Problem to solve:
Please copy exactly the lines that run from the start of the entries to the line containing "Definition new_NetworkInterfaceAdapter (random", inclusive.

------------------------------

(* ===== verification/Lab7.v ===== *)
(** * The router between a socket and a tunnel

    [apps/lab7.cc]: a TCP socket on an Ethernet link, a router, and a UDP socket
    that carries frames to the router at the other side.  The router runs in a
    thread of its own, whose event loop is modelled here: its four rules, the ticks
    and the set-up of the two sides.  The socket pair and the UDP socket are the
    datagrams that wait in them and those that were written.  The adapter of the
    socket has the code of the adapter over a TAP device. *)
From S2P Require Import Prelude Buffer Parser Checksum TCPSegment IPv4 Ethernet TCPSender TCPConnection WrappingIntegers Address NetworkInterface Router NetworkSimulator Adapters FileDescriptor AdapterSafety Socket EventLoop SpongeSocket Programs Mains.
Open Scope list_scope.
Open Scope Z_scope.

(** ** The adapter *)

Definition NetworkInterfaceAdapter : Type := TCPOverIPv4OverEthernetAdapter.

(** The constructor writes nothing, unlike that of the TAP adapter. *)
Definition new_NetworkInterfaceAdapter (random : list Z) (ip_address next_hop : Address) : NetworkInterfaceAdapter :=
  mkEthernetAdapter new_FdAdapterBase (new_NetworkInterface (random_host_ethernet_address random) ip_address) next_hop.

Definition lab7_read : NetworkInterfaceAdapter -> bytes -> result (NetworkInterfaceAdapter * option TCPSegment * list bytes) :=
  ethernet_read.
Definition lab7_write : NetworkInterfaceAdapter -> TCPSegment -> result (NetworkInterfaceAdapter * TCPSegment * list bytes) :=
  ethernet_write.
Definition lab7_tick : NetworkInterfaceAdapter -> Z -> NetworkInterfaceAdapter * list bytes := ethernet_tick.

(** ** The set-up *)

(** The router with the numbers of its two interfaces. *)
Definition lab7_router (is_client : bool) (random : nat -> list Z) : Router * Z * Z :=
  let add r k ip := add_interface r (new_AsyncNetworkInterface
    (new_NetworkInterface (random_router_ethernet_address (random k)) (inet ip))) in
  if is_client then
    let (r, host_side) := add new_Router 0%nat (quad 192 168 0 1) in
    let (r, internet_side) := add r 1%nat (quad 10 0 0 192) in
    let r := add_route r (quad 192 168 0 0) 16 None host_side in
    let r := add_route r (quad 10 0 0 0) 8 None internet_side in
    let r := add_route r (quad 172 16 0 0) 12 (Some (inet (quad 10 0 0 172))) internet_side in
    (r, host_side, internet_side)
  else
    let (r, host_side) := add new_Router 0%nat (quad 172 16 0 1) in
    let (r, internet_side) := add r 1%nat (quad 10 0 0 172) in
    let r := add_route r (quad 172 16 0 0) 12 None host_side in
    let r := add_route r (quad 10 0 0 0) 8 None internet_side in
    let r := add_route r (quad 192 168 0 0) 16 (Some (inet (quad 10 0 0 192))) internet_side in
    (r, host_side, internet_side).

Definition lab7_adapter (is_client : bool) (random : list Z) : NetworkInterfaceAdapter :=
  if is_client
  then new_NetworkInterfaceAdapter random (inet (quad 192 168 0 50)) (inet (quad 192 168 0 1))
  else new_NetworkInterfaceAdapter random (inet (quad 172 16 0 100)) (inet (quad 172 16 0 1)).

(** The configuration that [connect] gives the adapter; [random] is a random
    port. *)
Definition lab7_connect_config (local_ip random : Z) (address : Address) : FdAdapterConfig :=
  mkFdAdapterConfig (Address_numeric local_ip (u16 random)) address 0 0.

(** [bind]: only the port of the address may differ from the local one. *)
Definition lab7_bind (local_address address : Address) : result Address :=
  let* ip := ipv4_numeric address in
  let* local_ip := ipv4_numeric local_address in
  if negb (ip =? local_ip) then Err runtime_error
  else
    let* port := Address_port address in
    Ok (Address_numeric local_ip port).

------------------------------

Final answer:
(* ===== verification/Lab7.v ===== *)
(** * The router between a socket and a tunnel

    [apps/lab7.cc]: a TCP socket on an Ethernet link, a router, and a UDP socket
    that carries frames to the router at the other side.  The router runs in a
    thread of its own, whose event loop is modelled here: its four rules, the ticks
    and the set-up of the two sides.  The socket pair and the UDP socket are the
    datagrams that wait in them and those that were written.  The adapter of the
    socket has the code of the adapter over a TAP device. *)
From S2P Require Import Prelude Buffer Parser Checksum TCPSegment IPv4 Ethernet TCPSender TCPConnection WrappingIntegers Address NetworkInterface Router NetworkSimulator Adapters FileDescriptor AdapterSafety Socket EventLoop SpongeSocket Programs Mains.
Open Scope list_scope.
Open Scope Z_scope.

(** ** The adapter *)

Definition NetworkInterfaceAdapter : Type := TCPOverIPv4OverEthernetAdapter.

(** The constructor writes nothing, unlike that of the TAP adapter. *)
Definition new_NetworkInterfaceAdapter (random : list Z) (ip_address next_hop : Address) : NetworkInterfaceAdapter :=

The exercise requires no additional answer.